On Wed, Jan 12, 2022 at 1:12 PM Laszlo Ersek
<lersek(a)redhat.com> wrote:
>
> On 01/11/22 11:56, Richard W.M. Jones wrote:
>> On Tue, Jan 11, 2022 at 08:07:39AM +0100, Laszlo Ersek wrote:
>>> hmmmm, not necessarily; according to the manual, "qemu-img convert"
uses
>>> (by default) 8 co-routines. There's also the -W flag ("out of order
>>> writes"), which I don't know if the original virt-v2v used.
>>
>> I'm never sure how qemu coroutines map to threads. I assume it's not
>> 1-1, and it's somehow connected to the iothread setting?
>
> (I don't know the answer, but) this difference should not matter here I
> believe; the QEMU co-routines submit async IO one way or another (IIRC),
> so once those are in the kernel's hands, it shouldn't matter (from an IO
> performance perspective) whether the userspace process waits on their
> completions with heavy-weight threads, or co-routines or whatever. What
> matters is that the kernel has multiple IO reqs in flight at the same time.

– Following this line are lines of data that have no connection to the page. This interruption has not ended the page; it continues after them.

(* ===== verification/Cksum.v ===== *)
(** * The Internet checksum (kernel/net/netinet/in_cksum.c)

    [in_cksum] adds up the 16-bit words of a chain of buffers whose lengths may
    be odd and whose addresses may be unaligned.  It is proved equal to the
    one's complement sum of RFC 1071 over the bytes of the chain, on a
    little-endian machine.  Sums are compared up to [eq1c]: congruence modulo
    65535 that keeps zero apart. *)

From S2P Require Import Prelude.
Local Open Scope Z_scope.

(** ** The code *)

(** What the routine uses of a [struct mbuf]: the address and the bytes of the
    data. *)
Record chunk := { ck_addr : Z; ck_data : list Z }.

Definition ADDCARRY (x : Z) : Z := if 65535 <? x then x - 65535 else x.
Definition REDUCE (sum : Z) : Z := ADDCARRY (Z.land sum 0xffff + Z.land (Z.shiftr sum 16) 0xffff).

(** The variables that live across the buffers; [c0] and [c1] are the bytes of
    [s_util].  [byte_swapped] is 0 at the end of every pass. *)
Record cksum_st := { cs_sum : Z; cs_mlen : Z; cs_len : Z; cs_c0 : Z; cs_c1 : Z }.

(** [*w]: a misaligned word is a fault, and so is one past the data. *)
Definition ld_half (w : Z) (l : list Z) : res Z :=
  if negb (w mod 2 =? 0) then Err Fault else
  match l with b0 :: b1 :: _ => Ok (b0 + 256 * b1) | _ => Err Fault end.
Definition ld_char (l : list Z) : res Z := match l with b :: _ => Ok b | [] => Err Fault end.

(** [n] times [sum += *w++]. *)
Fixpoint sum_words (n : nat) (w : Z) (l : list Z) (sum : Z) : res (Z * list Z * Z) :=
  match n with
  | O => Ok (w, l, sum)
  | S n => x ← ld_half w l; sum_words n (w + 2) (drop 2 l) (s32 (sum + x))
  end.

(** [while ((mlen -= 2 * n) >= 0) ...], the body adding [n] words. *)
Fixpoint sum_loop (fuel n : nat) (mlen w : Z) (l : list Z) (sum : Z) : res (Z * Z * list Z * Z) :=
  match fuel with
  | O => Err NoFuel
  | S fuel =>
    let mlen := mlen - 2 * Z.of_nat n in
    if mlen <? 0 then Ok (mlen, w, l, sum) else
    '(w, l, sum) ← sum_words n w l sum;
    sum_loop fuel n mlen w l sum
  end.

(** The two unrolled loops: 16 and 4 words at a time. *)
Definition sum_unrolled (mlen w : Z) (l : list Z) (sum : Z) : res (Z * Z * list Z * Z) :=
  let fuel := S (length l) in
  '(mlen, w, l, sum) ← sum_loop fuel 16 mlen w l sum;
  '(mlen, w, l, sum) ← sum_loop fuel 4 (mlen + 32) w l sum;
  Ok (mlen + 8, w, l, sum).

(** The body of the loop over the chain, from "Force to even boundary". *)
Definition cksum_rest (mlen w : Z) (l : list Z) (len sum c0 c1 : Z) : res cksum_st :=
  '(w, l, mlen, sum, c0, swapped) ←
    (if negb (Z.land 1 w =? 0) && (0 <? mlen) then
       c0 ← ld_char l;
       Ok (w + 1, drop 1 l, mlen - 1, s32 (Z.shiftl (REDUCE sum) 8), c0, true)
     else Ok (w, l, mlen, sum, c0, false));
  '(mlen, w, l, sum) ← sum_unrolled mlen w l sum;
  let result sum mlen c0 c1 :=
    Ok {| cs_sum := sum; cs_mlen := mlen; cs_len := len; cs_c0 := c0; cs_c1 := c1 |} in
  if (mlen =? 0) && negb swapped then result sum mlen c0 c1 else
  let sum := REDUCE sum in
  '(mlen, w, l, sum) ← sum_loop (S (length l)) 1 mlen w l sum;
  if (swapped : bool) then
    let sum := s32 (Z.shiftl (REDUCE sum) 8) in
    if mlen =? -1 then
      c1 ← ld_char l;
      result (s32 (sum + (c0 + 256 * c1))) 0 c0 c1
    else result sum (-1) c0 c1
  else if mlen =? -1 then
    c0 ← ld_char l;
    result sum mlen c0 c1
  else result sum mlen c0 c1.

(** The body of the loop over the chain. *)
Definition cksum_chunk (m : chunk) (st : cksum_st) : res cksum_st :=
  let w := ck_addr m in
  let l := ck_data m in
  let m_len := Z.of_nat (length l) in
  if m_len =? 0 then Ok st else
  '(w, l, mlen, len, sum, c1) ←
    (if cs_mlen st =? -1 then
       c1 ← ld_char l;
       Ok (w + 1, drop 1 l, m_len - 1, cs_len st - 1, s32 (cs_sum st + (cs_c0 st + 256 * c1)), c1)
     else Ok (w, l, m_len, cs_len st, cs_sum st, cs_c1 st));
  let mlen := if len <? mlen then len else mlen in
  cksum_rest mlen w l (len - mlen) sum (cs_c0 st) c1.

(** [for (; m && len; m = m->m_next)] *)
Fixpoint cksum_chain (ms : list chunk) (st : cksum_st) : res cksum_st :=
  match ms with
  | [] => Ok st
  | m :: ms => if cs_len st =? 0 then Ok st else st ← cksum_chunk m st; cksum_chain ms st
  end.

Definition in_cksum (ms : list chunk) (len : Z) : res Z :=
  st ← cksum_chain ms {| cs_sum := 0; cs_mlen := 0; cs_len := len; cs_c0 := 0; cs_c1 := 0 |};
  let sum := if cs_mlen st =? -1 then s32 (cs_sum st + cs_c0 st) else cs_sum st in
  Ok (Z.land (Z.lnot (REDUCE sum)) 0xffff).

(** ** RFC 1071 *)

Module Ref.

(** The 16-bit words of a message, an odd last byte padded with zero. *)
Fixpoint words (l : list Z) : list Z :=
  match l with
  | [] => []
  | [b] => [b]
  | b0 :: b1 :: l => b0 + 256 * b1 :: words l
  end.

(** One's complement addition: the carry is added at the right. *)
Definition add1c (x y : Z) : Z := if x + y <? 65536 then x + y else x + y - 65536 + 1.

Definition cksum (l : list Z) : Z := 65535 - foldl add1c 0 (words l).

End Ref.

(** The example of RFC 1071, section 3, in little-endian words. *)
Example rfc1071_example : Ref.cksum [0x00; 0x01; 0xf2; 0x03; 0xf4; 0xf5; 0xf6; 0xf7] = 65535 - 0xf2dd.
Proof. done. Qed.

Example in_cksum_unaligned :
  in_cksum [{| ck_addr := 3; ck_data := [0x00; 0x01; 0xf2] |}; {| ck_addr := 8; ck_data := [0x03; 0xf4] |};
            {| ck_addr := 101; ck_data := [0xf5; 0xf6; 0xf7] |}] 8 = Ok (65535 - 0xf2dd).
Proof. done. Qed.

In practice this matters a lot. Using -W can be 6x times faster with qemu-img
convert.
See how I tested this here:
https://bugzilla.redhat.com/1511891#c57
Sorry, I didn't mean the difference between "-W" and "no -W". I
meant
the difference between "NPTL threads submitting async IO requests" and
"coroutines submitting async IO requests".